World's fastest network standard demonstrated at CERN

Joe Nordman from Genroco explaining the working of a GSN-ST High speed Storage Area for an international and CERN public.

Joe Nordman from Genroco explaining the working of a GSN-ST High speed Storage Area for an international and CERN public.

Geneva, 11 October 1999. A demonstration Gigabyte System Network (GSN) was built during a workshop organised by CERN1, in collaboration with the High Performance Networking Forum (HNF). This was only the second time that GSN has been demonstrated in Europe, and it was the largest GSN to be built anywhere.

GSN is a new type of network which allows data to be transferred between computers at speeds of up to 800 Mbytes/sec (800 000 000 characters per second). This makes it the fastest operational network standard today - eight times faster than any previous type of network. CERN engineers have helped to create the GSN standard, and in particular developed a bridge to connect GSN to the increasingly popular Gigabit Ethernet architecture, as a joint project with Genroco Inc.

The CERN network used a new network protocol called Scheduled Transfer (ST). ST allows data to be transferred from one system to another with minimal intervention from the host operating system. ST runs over conventional networks such as Gigabit Ethernet and HIPPI as well as over GSN, and allows computers direct access via these networks to storage devices such as disks and tapes with standard interfaces (SCSI or Fibre Channel). CERN's was the first demonstration of a Storage Area Network running over multiple networks.

The combination of GSN and ST supports high performance computing, networking and storage facilities as required to handle the massive data volumes generated by High Energy Physics accelerators such as the Large Hadron Collider (LHC) being built at CERN. Other potential uses include the mining of very large databases, graphics intensive computing such as in the cinema and video industries, and applications for Internet Service Providers that have to handle increasing quantities of data, generated for example by "TV on Demand" and "Web TV".

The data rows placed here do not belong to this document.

(** * VIP frame filters ([vip/var/filters.py]) in Rocq

    A shallow embedding of the filtering module of VIP: the centred Fourier
    transform helpers [fft] / [ifft], the high-pass dispatcher
    [frame_filter_highpass], the Gaussian filter [frame_filter_gaussian2d],
    the wavelet denoiser [wavelet_denoise] and the kernel generator
    [gaussian_kernel].

    Python objects live in a store; every function of the module is a
    computation over that store which may raise a Python exception and which
    records the numeric-library entry points it calls.  Floating point numbers
    are idealised as real numbers. *)

From Stdlib Require Import String Reals Lra Lia ZArith Bool Arith.
From Stdlib Require Import List Permutation Sorted.
Import ListNotations.

Open Scope R_scope.

(* ================================================================== *)
(** * Part I: the data model *)
(* ================================================================== *)

(** ** Python exceptions and results *)

Inductive exn : Type :=
| TypeError (msg : string)
| ValueError (msg : string)
| RuntimeError (msg : string)
| UnboundLocalError (name : string)
| Unmodelled (what : string).

Inductive result (A : Type) : Type :=
| Ok (a : A)
| Raise (e : exn).

Arguments Ok {A} a.
Arguments Raise {A} e.

Definition rbind {A B} (r : result A) (k : A -> result B) : result B :=
  match r with
  | Ok a => k a
  | Raise e => Raise e
  end.

(** ** Complex numbers, as pairs of reals *)

Definition C : Type := (R * R)%type.

Definition C0 : C := (0, 0).
Definition C1 : C := (1, 0).
Definition RtoC (x : R) : C := (x, 0).
Definition Cadd (a b : C) : C := (fst a + fst b, snd a + snd b).
Definition Cmul (a b : C) : C :=
  (fst a * fst b - snd a * snd b, fst a * snd b + snd a * fst b).
Definition Cscale (r : R) (a : C) : C := (r * fst a, r * snd a).
Definition Cmod (a : C) : R := sqrt (fst a * fst a + snd a * snd a).

(** [cis t] is [exp (i t)]. *)
Definition cis (t : R) : C := (cos t, sin t).

(** Finite sums [f 0 + ... + f (n-1)]. *)
Fixpoint Csum (n : nat) (f : nat -> C) : C :=
  match n with
  | O => C0
  | S k => Cadd (Csum k f) (f k)
  end.

(** ** numpy arrays: a shape and a row-major buffer *)

Record ndarray (A : Type) : Type := mk_ndarray {
  shape : list nat;
  data : list A
}.

Arguments mk_ndarray {A} shape data.
Arguments shape {A} n.
Arguments data {A} n.

Definition ndim {A} (a : ndarray A) : nat := length (shape a).

Definition numel (s : list nat) : nat := fold_right Nat.mul 1%nat s.

Definition well_formed {A} (a : ndarray A) : Prop :=
  length (data a) = numel (shape a).

Definition nrows {A} (a : ndarray A) : nat := nth 0 (shape a) 0%nat.
Definition ncols {A} (a : ndarray A) : nat := nth 1 (shape a) 0%nat.

(** The buffer of an [r] x [c] array whose entry [(i, j)] is [f i j]. *)
Definition tab_data {A} (r c : nat) (f : nat -> nat -> A) : list A :=
  flat_map (fun i => map (f i) (seq 0 c)) (seq 0 r).

Definition tabulate2 {A} (r c : nat) (f : nat -> nat -> A) : ndarray A :=
  mk_ndarray [r; c] (tab_data r c f).

(** Entry [(i, j)] of a 2-D array ([d] is returned out of range). *)
Definition get2 {A} (d : A) (a : ndarray A) (i j : nat) : A :=
  nth (i * ncols a + j) (data a) d.

Definition amap {A B} (f : A -> B) (a : ndarray A) : ndarray B :=
  mk_ndarray (shape a) (map f (data a)).

(** *** Broadcasting (arrays of at most two dimensions) *)

(** A shape seen as a 2-D shape, as numpy does by prepending 1s. *)
Definition view2 (s : list nat) : option (nat * nat) :=
  match s with
  | [] => Some (1%nat, 1%nat)
  | [c] => Some (1%nat, c)
  | [r; c] => Some (r, c)
  | _ => None
  end.

Definition bdim (d1 d2 : nat) : option nat :=
  if (d1 =? d2)%nat then Some d1
  else if (d1 =? 1)%nat then Some d2
  else if (d2 =? 1)%nat then Some d1
  else None.

(** Entry [(i, j)] of an array stretched along its axes of length one. *)
Definition bget {A} (d : A) (a : ndarray A) (i j : nat) : A :=
  match view2 (shape a) with
  | Some (r, c) =>
      nth ((if (r =? 1)%nat then 0 else i) * c
           + (if (c =? 1)%nat then 0 else j))%nat (data a) d
  | None => d
  end.

Definition bshape (n r c : nat) : list nat :=
  match n with
  | O => []
  | S O => [c]
  | _ => [r; c]
  end.

Definition broadcast2 {A B D} (da : A) (db : B) (f : A -> B -> D)
    (a : ndarray A) (b : ndarray B) : result (ndarray D) :=
  match view2 (shape a), view2 (shape b) with
  | Some (r1, c1), Some (r2, c2) =>
      match bdim r1 r2, bdim c1 c2 with
      | Some r, Some c =>
          Ok (mk_ndarray (bshape (Nat.max (ndim a) (ndim b)) r c)
                (tab_data r c (fun i j => f (bget da a i j) (bget db b i j))))
      | _, _ =>
          Raise (ValueError "operands could not be broadcast together")
      end
  | _, _ => Raise (Unmodelled "arrays of more than two dimensions")
  end.

(** ** Python objects, the store and the computation monad *)

Inductive pyobj : Type :=
| ArrR (a : ndarray R)      (* array of real dtype *)
| ArrC (a : ndarray C).     (* array of complex dtype *)

Definition obj_shape (o : pyobj) : list nat :=
  match o with
  | ArrR a => shape a
  | ArrC a => shape a
  end.

Definition obj_ndim (o : pyobj) : nat := length (obj_shape o).

Definition as_complex (o : pyobj) : ndarray C :=
  match o with
  | ArrR a => amap RtoC a
  | ArrC a => a
  end.

(** The numeric-library entry points the module calls. *)
Inductive call : Type :=
| NpArray | NpLinspace | NpMgrid | NpUfunc | NpMax
| NpFft2 | NpIfft2 | NpFftshift | NpIfftshift
| ScipyMedianFilter | ScipyGaussianFilter
| AstropyConvolveFft | AstropyGaussian2DKernel
| PywtWavedec2 | PywtThresholding | PywtWaverec2
| VipFrameCenter | PhotutilsAperturePhotometry.

Definition loc : Type := nat.

Record world : Type := mk_world {
  heap : list pyobj;      (* the objects allocated so far; a [loc] indexes it *)
  trace : list call       (* the library calls made so far, oldest first *)
}.

Definition M (A : Type) : Type := world -> result A * world.

Definition ret {A} (a : A) : M A := fun w => (Ok a, w).

Definition bind {A B} (m : M A) (k : A -> M B) : M B :=
  fun w =>
    match m w with
    | (Ok a, w') => k a w'
    | (Raise e, w') => (Raise e, w')
    end.

Declare Scope py_scope.
Delimit Scope py_scope with py.
Notation "x <- m ;; k" := (bind m (fun x => k))
  (at level 100, m at next level, right associativity) : py_scope.
Notation "m ;;; k" := (bind m (fun _ => k))
  (at level 100, right associativity) : py_scope.
Open Scope py_scope.

Definition raise {A} (e : exn) : M A := fun w => (Raise e, w).

Definition lift {A} (r : result A) : M A := fun w => (r, w).

Definition lookup (w : world) (p : loc) : option pyobj := nth_error (heap w) p.

Definition load (p : loc) : M pyobj :=
  fun w =>
    match lookup w p with
    | Some o => (Ok o, w)
    | None => (Raise (RuntimeError "dangling reference"), w)
    end.

(** Allocation of a new object. *)
Definition new (o : pyobj) : M loc :=
  fun w => (Ok (length (heap w)), mk_world (heap w ++ [o]) (trace w)).

(** Assignment in place ([a[...] = v], [a -= b], an [out=] argument): the
    object at [p] is replaced, and whoever holds [p] sees the new value. *)
Fixpoint update {A} (l : list A) (p : nat) (x : A) : list A :=
  match l, p with
  | [], _ => []
  | _ :: l', O => x :: l'
  | y :: l', S p' => y :: update l' p' x
  end.

Definition store (p : loc) (o : pyobj) : M unit :=
  fun w =>
    match lookup w p with
    | Some _ => (Ok tt, mk_world (update (heap w) p o) (trace w))
    | None => (Raise (RuntimeError "dangling reference"), w)
    end.

Definition emit (c : call) : M unit :=
  fun w => (Ok tt, mk_world (heap w) (trace w ++ [c])).

(** A library function of one / two array arguments: it reads its arguments,
    and its result, if any, is a new object. *)
Definition libcall1 (c : call) (f : pyobj -> result pyobj) (p : loc) : M loc :=
  o <- load p ;;
  emit c ;;;
  r <- lift (f o) ;;
  new r.

Definition libcall2 (c : call) (f : pyobj -> pyobj -> result pyobj)
    (p q : loc) : M loc :=
  o1 <- load p ;;
  o2 <- load q ;;
  emit c ;;;
  r <- lift (f o1 o2) ;;
  new r.

(** A library function that builds an array from scalars. *)
Definition libcall0 (c : call) (r : result pyobj) : M loc :=
  emit c ;;;
  o <- lift r ;;
  new o.

(** Reading a local variable that may not have been assigned. *)
Definition local {A} (name : string) (v : option A) : M A :=
  match v with
  | Some a => ret a
  | None => raise (UnboundLocalError name)
  end.

(* ================================================================== *)
(** * Part II: the numeric libraries *)
(* ================================================================== *)

(** ** numpy, on values

    Each function is modelled by the formula numpy documents for it, on arrays
    of at most two dimensions. *)

Module Numpy.

Definition ufunc1 (f : R -> R) (o : pyobj) : result pyobj :=
  match o with
  | ArrR a => Ok (ArrR (amap f a))
  | ArrC _ => Raise (Unmodelled "real ufunc applied to a complex array")
  end.

Definition ufunc2 (f : R -> R -> R) (o1 o2 : pyobj) : result pyobj :=
  match o1, o2 with
  | ArrR a, ArrR b => rbind (broadcast2 0 0 f a b) (fun r => Ok (ArrR r))
  | _, _ => Raise (Unmodelled "real ufunc applied to a complex array")
  end.

(** [a * b]: complex as soon as one operand is. *)
Definition multiply (o1 o2 : pyobj) : result pyobj :=
  match o1, o2 with
  | ArrR a, ArrR b => rbind (broadcast2 0 0 Rmult a b) (fun r => Ok (ArrR r))
  | _, _ =>
      rbind (broadcast2 C0 C0 Cmul (as_complex o1) (as_complex o2))
            (fun r => Ok (ArrC r))
  end.

(** [np.abs]: the result is always of real dtype. *)
Definition absolute (o : pyobj) : result pyobj :=
  match o with
  | ArrR a => Ok (ArrR (amap Rabs a))
  | ArrC a => Ok (ArrR (amap Cmod a))
  end.

(** [a[np.newaxis]] and [a[:, np.newaxis]]. *)
Definition newaxis_front (o : pyobj) : result pyobj :=
  match o with
  | ArrR a => Ok (ArrR (mk_ndarray (1%nat :: shape a) (data a)))
  | ArrC a => Ok (ArrC (mk_ndarray (1%nat :: shape a) (data a)))
  end.

Definition newaxis_back (o : pyobj) : result pyobj :=
  match o with
  | ArrR a => Ok (ArrR (mk_ndarray (shape a ++ [1%nat]) (data a)))
  | ArrC a => Ok (ArrC (mk_ndarray (shape a ++ [1%nat]) (data a)))
  end.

1. CERN, the European Laboratory for Particle Physics, has its headquarters in Geneva. At present, its Member States are Austria, Belgium, Bulgaria, the Czech Republic, Denmark, Finland, France, Germany, Greece, Hungary, Italy, Netherlands, Norway, Poland, Portugal, Slovakia, Spain, Sweden, Switzerland and the United Kingdom. Israel, Japan, the Russian Federation, the United States of America, Turkey, the European Commission and Unesco have observer status.